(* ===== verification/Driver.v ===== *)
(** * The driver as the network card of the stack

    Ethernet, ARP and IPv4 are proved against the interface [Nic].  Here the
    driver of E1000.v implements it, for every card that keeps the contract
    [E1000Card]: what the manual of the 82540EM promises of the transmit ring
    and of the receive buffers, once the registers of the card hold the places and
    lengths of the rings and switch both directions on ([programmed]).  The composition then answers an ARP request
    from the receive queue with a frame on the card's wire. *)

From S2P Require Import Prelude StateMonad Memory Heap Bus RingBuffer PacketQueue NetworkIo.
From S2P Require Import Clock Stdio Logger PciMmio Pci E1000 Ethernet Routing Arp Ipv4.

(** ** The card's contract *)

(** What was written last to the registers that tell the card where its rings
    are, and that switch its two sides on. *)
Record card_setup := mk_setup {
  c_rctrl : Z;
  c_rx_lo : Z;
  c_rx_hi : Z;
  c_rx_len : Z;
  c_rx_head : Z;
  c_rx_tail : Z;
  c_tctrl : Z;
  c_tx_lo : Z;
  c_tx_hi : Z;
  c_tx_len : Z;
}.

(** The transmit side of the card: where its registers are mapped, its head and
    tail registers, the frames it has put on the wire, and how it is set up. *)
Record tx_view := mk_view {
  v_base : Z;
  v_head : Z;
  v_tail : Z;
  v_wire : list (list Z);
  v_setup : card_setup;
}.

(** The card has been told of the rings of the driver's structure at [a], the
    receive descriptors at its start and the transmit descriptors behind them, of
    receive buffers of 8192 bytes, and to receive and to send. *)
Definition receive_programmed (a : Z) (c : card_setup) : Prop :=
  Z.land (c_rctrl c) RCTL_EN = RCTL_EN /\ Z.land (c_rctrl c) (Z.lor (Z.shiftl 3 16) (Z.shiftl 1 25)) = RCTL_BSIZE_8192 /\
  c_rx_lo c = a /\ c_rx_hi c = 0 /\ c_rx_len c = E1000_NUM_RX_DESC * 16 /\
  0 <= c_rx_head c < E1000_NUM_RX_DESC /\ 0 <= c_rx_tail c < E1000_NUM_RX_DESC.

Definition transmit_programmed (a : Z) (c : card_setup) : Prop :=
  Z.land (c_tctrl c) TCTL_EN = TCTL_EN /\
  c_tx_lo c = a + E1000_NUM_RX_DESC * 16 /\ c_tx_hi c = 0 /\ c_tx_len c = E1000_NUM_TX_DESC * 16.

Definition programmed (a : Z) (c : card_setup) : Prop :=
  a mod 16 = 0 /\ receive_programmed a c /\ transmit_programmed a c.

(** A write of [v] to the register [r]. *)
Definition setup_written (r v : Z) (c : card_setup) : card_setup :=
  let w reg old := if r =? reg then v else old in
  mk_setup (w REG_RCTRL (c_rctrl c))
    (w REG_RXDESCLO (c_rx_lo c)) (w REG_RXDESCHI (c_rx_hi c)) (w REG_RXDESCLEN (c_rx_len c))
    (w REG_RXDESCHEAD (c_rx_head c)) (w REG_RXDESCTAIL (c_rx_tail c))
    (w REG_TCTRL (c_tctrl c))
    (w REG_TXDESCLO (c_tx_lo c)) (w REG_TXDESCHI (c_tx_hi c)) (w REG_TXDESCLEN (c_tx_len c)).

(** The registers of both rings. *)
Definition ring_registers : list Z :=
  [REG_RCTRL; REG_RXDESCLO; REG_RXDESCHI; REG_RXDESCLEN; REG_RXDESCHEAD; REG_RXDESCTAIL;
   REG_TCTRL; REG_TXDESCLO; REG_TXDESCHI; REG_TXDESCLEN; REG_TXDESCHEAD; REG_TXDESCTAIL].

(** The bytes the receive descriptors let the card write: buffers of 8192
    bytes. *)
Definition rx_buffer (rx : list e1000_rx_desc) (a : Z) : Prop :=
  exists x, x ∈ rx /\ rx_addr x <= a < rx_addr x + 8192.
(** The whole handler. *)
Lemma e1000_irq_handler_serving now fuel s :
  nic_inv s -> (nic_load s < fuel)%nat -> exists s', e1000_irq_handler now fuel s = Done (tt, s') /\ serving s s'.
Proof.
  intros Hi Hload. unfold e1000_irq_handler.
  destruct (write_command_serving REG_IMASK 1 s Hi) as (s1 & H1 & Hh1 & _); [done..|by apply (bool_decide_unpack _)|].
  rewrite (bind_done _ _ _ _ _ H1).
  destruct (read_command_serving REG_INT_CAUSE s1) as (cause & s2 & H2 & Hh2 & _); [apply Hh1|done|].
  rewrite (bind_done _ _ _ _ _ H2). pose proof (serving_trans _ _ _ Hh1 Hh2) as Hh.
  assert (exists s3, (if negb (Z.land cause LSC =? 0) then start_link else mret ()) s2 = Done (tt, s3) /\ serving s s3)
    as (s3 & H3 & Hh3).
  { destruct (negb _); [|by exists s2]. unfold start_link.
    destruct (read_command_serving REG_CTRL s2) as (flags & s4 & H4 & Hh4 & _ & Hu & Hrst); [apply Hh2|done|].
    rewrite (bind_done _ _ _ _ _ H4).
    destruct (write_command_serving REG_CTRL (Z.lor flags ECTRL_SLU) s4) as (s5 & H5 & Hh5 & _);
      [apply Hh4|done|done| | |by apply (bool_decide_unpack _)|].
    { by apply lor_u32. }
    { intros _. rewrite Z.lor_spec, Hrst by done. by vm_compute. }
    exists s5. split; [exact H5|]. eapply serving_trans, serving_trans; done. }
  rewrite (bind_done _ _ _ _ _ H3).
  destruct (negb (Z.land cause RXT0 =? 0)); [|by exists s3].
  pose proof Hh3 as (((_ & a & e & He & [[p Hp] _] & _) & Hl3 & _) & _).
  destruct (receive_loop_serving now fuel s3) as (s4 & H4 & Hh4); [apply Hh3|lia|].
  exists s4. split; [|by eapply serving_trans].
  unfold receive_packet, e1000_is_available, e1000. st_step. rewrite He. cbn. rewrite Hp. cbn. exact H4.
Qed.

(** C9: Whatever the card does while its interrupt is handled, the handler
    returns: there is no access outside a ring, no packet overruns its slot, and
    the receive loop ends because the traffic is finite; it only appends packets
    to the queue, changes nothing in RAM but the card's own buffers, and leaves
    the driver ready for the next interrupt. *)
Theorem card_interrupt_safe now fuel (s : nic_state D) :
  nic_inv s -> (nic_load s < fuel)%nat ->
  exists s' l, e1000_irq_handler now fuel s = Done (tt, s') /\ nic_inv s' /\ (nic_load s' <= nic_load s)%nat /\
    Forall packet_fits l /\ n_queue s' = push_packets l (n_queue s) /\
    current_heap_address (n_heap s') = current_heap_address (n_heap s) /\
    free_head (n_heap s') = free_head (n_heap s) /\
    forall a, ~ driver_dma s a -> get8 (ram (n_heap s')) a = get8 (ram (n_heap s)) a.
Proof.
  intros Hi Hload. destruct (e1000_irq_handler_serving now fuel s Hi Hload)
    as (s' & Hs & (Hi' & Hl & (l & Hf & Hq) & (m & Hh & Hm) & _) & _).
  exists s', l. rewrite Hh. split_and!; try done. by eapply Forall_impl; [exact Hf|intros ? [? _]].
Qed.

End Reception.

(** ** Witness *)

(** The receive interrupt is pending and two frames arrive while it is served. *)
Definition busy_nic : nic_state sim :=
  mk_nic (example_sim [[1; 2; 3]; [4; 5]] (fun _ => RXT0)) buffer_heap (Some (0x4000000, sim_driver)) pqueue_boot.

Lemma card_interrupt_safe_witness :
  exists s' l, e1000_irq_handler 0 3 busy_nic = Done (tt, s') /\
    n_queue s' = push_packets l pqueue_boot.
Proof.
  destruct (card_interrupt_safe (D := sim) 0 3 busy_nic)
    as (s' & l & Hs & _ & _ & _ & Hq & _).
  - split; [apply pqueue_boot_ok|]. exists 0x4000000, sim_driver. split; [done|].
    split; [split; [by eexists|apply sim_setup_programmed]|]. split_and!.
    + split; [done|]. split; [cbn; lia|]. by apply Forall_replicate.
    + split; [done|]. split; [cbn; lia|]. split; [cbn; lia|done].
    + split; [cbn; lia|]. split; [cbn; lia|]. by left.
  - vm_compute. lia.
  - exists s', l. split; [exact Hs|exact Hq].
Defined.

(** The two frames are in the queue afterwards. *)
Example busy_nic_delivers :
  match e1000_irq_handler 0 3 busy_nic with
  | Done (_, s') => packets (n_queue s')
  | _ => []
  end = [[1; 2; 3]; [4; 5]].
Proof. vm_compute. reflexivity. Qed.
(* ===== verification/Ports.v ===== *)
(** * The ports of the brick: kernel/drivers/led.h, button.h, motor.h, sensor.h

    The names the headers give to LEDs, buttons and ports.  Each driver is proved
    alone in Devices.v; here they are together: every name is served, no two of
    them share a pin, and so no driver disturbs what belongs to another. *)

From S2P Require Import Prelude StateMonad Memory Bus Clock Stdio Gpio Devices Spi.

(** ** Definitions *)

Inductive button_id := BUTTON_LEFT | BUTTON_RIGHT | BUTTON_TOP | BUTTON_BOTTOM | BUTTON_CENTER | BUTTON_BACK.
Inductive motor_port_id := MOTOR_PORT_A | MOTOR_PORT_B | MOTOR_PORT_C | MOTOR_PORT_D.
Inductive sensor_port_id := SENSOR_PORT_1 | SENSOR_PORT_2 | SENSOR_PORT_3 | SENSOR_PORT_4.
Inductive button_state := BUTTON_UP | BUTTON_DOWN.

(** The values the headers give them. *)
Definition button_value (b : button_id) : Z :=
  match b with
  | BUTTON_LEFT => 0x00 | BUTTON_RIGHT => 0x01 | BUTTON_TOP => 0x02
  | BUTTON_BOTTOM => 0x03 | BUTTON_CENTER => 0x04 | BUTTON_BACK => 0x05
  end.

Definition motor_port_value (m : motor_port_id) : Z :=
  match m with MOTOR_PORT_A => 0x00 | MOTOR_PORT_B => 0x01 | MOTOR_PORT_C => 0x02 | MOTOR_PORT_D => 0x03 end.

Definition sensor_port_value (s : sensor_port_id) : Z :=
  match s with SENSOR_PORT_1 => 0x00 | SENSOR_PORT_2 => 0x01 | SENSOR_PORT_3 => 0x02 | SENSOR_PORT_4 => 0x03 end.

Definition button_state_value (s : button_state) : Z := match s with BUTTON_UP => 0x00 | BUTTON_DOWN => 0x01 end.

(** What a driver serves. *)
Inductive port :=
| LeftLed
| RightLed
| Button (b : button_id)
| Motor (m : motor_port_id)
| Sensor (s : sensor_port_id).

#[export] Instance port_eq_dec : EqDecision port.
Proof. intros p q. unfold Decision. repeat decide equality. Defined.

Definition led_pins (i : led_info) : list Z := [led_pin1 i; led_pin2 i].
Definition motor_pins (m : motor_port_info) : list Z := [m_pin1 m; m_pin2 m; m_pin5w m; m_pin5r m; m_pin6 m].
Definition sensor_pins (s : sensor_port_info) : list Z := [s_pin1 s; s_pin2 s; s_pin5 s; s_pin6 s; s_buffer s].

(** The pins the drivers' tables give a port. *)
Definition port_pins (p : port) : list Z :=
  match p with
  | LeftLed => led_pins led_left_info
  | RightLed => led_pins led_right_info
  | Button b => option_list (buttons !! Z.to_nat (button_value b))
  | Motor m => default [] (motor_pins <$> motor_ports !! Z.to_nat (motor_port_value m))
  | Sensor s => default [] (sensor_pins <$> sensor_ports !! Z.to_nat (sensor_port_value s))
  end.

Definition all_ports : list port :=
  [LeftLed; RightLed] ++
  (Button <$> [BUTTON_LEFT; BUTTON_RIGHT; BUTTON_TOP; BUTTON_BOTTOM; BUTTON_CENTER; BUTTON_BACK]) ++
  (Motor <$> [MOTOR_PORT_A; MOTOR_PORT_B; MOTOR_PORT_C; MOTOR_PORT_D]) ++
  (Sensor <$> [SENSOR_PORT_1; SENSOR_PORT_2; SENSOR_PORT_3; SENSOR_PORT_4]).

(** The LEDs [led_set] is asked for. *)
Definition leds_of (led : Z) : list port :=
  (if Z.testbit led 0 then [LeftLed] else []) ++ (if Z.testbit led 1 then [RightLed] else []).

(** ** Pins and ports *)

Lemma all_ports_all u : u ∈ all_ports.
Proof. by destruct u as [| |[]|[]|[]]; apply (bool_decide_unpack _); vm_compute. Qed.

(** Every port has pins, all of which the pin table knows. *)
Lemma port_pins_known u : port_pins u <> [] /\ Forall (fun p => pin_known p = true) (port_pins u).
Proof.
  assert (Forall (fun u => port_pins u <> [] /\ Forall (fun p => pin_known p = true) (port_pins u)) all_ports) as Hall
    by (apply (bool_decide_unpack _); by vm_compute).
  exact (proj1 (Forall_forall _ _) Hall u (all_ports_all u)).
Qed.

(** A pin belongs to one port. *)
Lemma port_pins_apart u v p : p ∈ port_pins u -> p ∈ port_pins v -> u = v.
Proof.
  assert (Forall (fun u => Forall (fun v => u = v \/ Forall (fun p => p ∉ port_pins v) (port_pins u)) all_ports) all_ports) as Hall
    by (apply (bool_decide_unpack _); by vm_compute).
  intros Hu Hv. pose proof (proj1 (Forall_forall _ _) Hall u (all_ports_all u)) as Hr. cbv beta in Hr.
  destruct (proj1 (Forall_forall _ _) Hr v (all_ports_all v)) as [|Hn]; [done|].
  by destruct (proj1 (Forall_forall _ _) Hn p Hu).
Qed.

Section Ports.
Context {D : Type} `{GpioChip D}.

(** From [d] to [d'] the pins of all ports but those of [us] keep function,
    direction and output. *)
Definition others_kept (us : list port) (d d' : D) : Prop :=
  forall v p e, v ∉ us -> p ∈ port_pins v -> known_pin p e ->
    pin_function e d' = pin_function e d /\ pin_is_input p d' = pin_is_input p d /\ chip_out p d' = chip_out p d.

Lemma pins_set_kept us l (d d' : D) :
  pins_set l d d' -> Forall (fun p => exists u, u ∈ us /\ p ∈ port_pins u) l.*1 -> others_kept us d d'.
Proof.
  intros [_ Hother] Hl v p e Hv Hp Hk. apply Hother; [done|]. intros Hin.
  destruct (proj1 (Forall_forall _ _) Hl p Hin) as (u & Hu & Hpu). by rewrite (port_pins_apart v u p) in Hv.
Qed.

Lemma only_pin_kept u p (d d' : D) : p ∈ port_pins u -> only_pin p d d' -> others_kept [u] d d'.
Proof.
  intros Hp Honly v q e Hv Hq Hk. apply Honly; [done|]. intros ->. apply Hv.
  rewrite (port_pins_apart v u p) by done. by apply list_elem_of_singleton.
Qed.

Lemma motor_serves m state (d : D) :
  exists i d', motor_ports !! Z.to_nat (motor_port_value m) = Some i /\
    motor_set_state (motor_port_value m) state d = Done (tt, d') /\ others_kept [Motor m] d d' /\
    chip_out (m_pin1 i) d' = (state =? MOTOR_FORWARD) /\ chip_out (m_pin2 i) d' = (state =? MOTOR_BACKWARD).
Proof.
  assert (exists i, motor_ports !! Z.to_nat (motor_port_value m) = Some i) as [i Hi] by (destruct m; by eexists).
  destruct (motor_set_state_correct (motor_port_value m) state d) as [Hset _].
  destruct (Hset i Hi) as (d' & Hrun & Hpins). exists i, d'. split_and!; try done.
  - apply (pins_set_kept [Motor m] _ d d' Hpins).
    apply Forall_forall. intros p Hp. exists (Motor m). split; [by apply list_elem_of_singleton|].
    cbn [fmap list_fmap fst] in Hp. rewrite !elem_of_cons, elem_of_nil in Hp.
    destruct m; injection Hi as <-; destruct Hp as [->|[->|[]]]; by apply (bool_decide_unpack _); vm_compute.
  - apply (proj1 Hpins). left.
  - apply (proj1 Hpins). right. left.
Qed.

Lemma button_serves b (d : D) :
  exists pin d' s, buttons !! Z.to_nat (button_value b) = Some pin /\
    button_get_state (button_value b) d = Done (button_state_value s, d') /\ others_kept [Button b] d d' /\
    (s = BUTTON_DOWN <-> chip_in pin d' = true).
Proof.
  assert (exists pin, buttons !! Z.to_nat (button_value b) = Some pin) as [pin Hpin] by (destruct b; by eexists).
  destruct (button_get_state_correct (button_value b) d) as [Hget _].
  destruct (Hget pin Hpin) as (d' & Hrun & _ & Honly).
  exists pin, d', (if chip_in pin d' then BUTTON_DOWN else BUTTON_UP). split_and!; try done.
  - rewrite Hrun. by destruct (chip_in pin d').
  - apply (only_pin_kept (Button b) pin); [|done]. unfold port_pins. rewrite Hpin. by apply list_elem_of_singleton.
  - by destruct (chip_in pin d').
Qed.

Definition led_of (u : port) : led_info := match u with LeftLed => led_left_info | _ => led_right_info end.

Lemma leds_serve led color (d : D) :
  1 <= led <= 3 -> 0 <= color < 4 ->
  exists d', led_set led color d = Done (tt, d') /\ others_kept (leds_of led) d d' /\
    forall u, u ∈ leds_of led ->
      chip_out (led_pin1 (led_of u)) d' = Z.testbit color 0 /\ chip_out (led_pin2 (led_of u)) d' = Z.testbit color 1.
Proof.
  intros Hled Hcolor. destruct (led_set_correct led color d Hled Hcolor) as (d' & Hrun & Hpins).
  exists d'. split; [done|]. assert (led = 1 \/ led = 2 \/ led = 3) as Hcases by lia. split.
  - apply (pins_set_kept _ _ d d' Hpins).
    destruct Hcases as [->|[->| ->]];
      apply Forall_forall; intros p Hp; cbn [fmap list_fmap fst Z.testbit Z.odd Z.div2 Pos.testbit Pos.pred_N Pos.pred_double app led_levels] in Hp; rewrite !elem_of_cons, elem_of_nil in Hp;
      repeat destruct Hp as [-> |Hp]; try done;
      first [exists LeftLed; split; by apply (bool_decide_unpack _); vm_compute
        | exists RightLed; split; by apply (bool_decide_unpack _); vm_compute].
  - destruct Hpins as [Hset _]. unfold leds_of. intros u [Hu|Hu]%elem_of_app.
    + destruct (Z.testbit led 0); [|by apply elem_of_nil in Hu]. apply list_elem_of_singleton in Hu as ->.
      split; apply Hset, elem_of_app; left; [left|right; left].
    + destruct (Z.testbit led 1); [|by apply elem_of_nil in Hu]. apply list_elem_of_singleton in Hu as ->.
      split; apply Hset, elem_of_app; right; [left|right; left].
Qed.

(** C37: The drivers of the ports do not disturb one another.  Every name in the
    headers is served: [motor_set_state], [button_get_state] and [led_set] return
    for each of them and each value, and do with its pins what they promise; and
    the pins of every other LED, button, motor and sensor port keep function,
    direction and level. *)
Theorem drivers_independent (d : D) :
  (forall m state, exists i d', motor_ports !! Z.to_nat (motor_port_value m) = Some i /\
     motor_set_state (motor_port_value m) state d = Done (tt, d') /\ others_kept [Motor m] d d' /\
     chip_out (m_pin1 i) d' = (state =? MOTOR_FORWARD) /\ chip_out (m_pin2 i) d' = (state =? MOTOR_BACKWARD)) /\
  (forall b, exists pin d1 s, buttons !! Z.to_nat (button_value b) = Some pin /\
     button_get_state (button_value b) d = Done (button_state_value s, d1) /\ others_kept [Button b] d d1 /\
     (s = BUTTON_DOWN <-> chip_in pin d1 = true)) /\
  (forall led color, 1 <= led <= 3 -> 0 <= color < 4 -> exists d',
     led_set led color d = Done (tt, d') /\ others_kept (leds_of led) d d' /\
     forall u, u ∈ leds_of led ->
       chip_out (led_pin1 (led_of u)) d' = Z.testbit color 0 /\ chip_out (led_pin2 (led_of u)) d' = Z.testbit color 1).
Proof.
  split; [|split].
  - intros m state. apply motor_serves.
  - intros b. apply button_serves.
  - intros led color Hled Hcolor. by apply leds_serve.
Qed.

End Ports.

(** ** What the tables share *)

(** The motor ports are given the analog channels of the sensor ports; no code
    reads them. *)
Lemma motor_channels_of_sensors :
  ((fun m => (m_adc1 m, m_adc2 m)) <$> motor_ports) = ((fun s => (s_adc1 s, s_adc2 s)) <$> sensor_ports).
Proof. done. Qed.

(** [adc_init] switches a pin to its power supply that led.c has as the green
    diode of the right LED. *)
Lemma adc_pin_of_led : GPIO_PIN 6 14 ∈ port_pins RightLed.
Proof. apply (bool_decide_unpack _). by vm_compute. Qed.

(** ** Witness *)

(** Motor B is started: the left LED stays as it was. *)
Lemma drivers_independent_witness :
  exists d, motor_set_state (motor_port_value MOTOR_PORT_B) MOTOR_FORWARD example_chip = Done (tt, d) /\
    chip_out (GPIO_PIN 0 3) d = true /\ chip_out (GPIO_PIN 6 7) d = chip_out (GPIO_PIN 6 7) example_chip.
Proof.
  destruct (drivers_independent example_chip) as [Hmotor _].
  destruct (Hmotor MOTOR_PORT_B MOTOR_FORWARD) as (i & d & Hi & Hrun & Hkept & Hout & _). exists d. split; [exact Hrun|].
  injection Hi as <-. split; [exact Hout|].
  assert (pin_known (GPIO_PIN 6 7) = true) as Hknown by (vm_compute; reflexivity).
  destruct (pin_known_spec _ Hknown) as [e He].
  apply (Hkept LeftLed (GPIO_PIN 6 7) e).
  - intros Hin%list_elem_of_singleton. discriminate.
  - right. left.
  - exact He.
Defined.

------------------------------------------------------------

Exercise description. Print the lines above from the one with "mk_nic (example_sim [[1;" through the one with "them share a", both included, exactly as written and nothing more.

Task solution.
  mk_nic (example_sim [[1; 2; 3]; [4; 5]] (fun _ => RXT0)) buffer_heap (Some (0x4000000, sim_driver)) pqueue_boot.

Lemma card_interrupt_safe_witness :
  exists s' l, e1000_irq_handler 0 3 busy_nic = Done (tt, s') /\
    n_queue s' = push_packets l pqueue_boot.
Proof.
  destruct (card_interrupt_safe (D := sim) 0 3 busy_nic)
    as (s' & l & Hs & _ & _ & _ & Hq & _).
  - split; [apply pqueue_boot_ok|]. exists 0x4000000, sim_driver. split; [done|].
    split; [split; [by eexists|apply sim_setup_programmed]|]. split_and!.
    + split; [done|]. split; [cbn; lia|]. by apply Forall_replicate.
    + split; [done|]. split; [cbn; lia|]. split; [cbn; lia|done].
    + split; [cbn; lia|]. split; [cbn; lia|]. by left.
  - vm_compute. lia.
  - exists s', l. split; [exact Hs|exact Hq].
Defined.

(** The two frames are in the queue afterwards. *)
Example busy_nic_delivers :
  match e1000_irq_handler 0 3 busy_nic with
  | Done (_, s') => packets (n_queue s')
  | _ => []
  end = [[1; 2; 3]; [4; 5]].
Proof. vm_compute. reflexivity. Qed.
(* ===== verification/Ports.v ===== *)
(** * The ports of the brick: kernel/drivers/led.h, button.h, motor.h, sensor.h

    The names the headers give to LEDs, buttons and ports.  Each driver is proved
    alone in Devices.v; here they are together: every name is served, no two of
    them share a pin, and so no driver disturbs what belongs to another. *)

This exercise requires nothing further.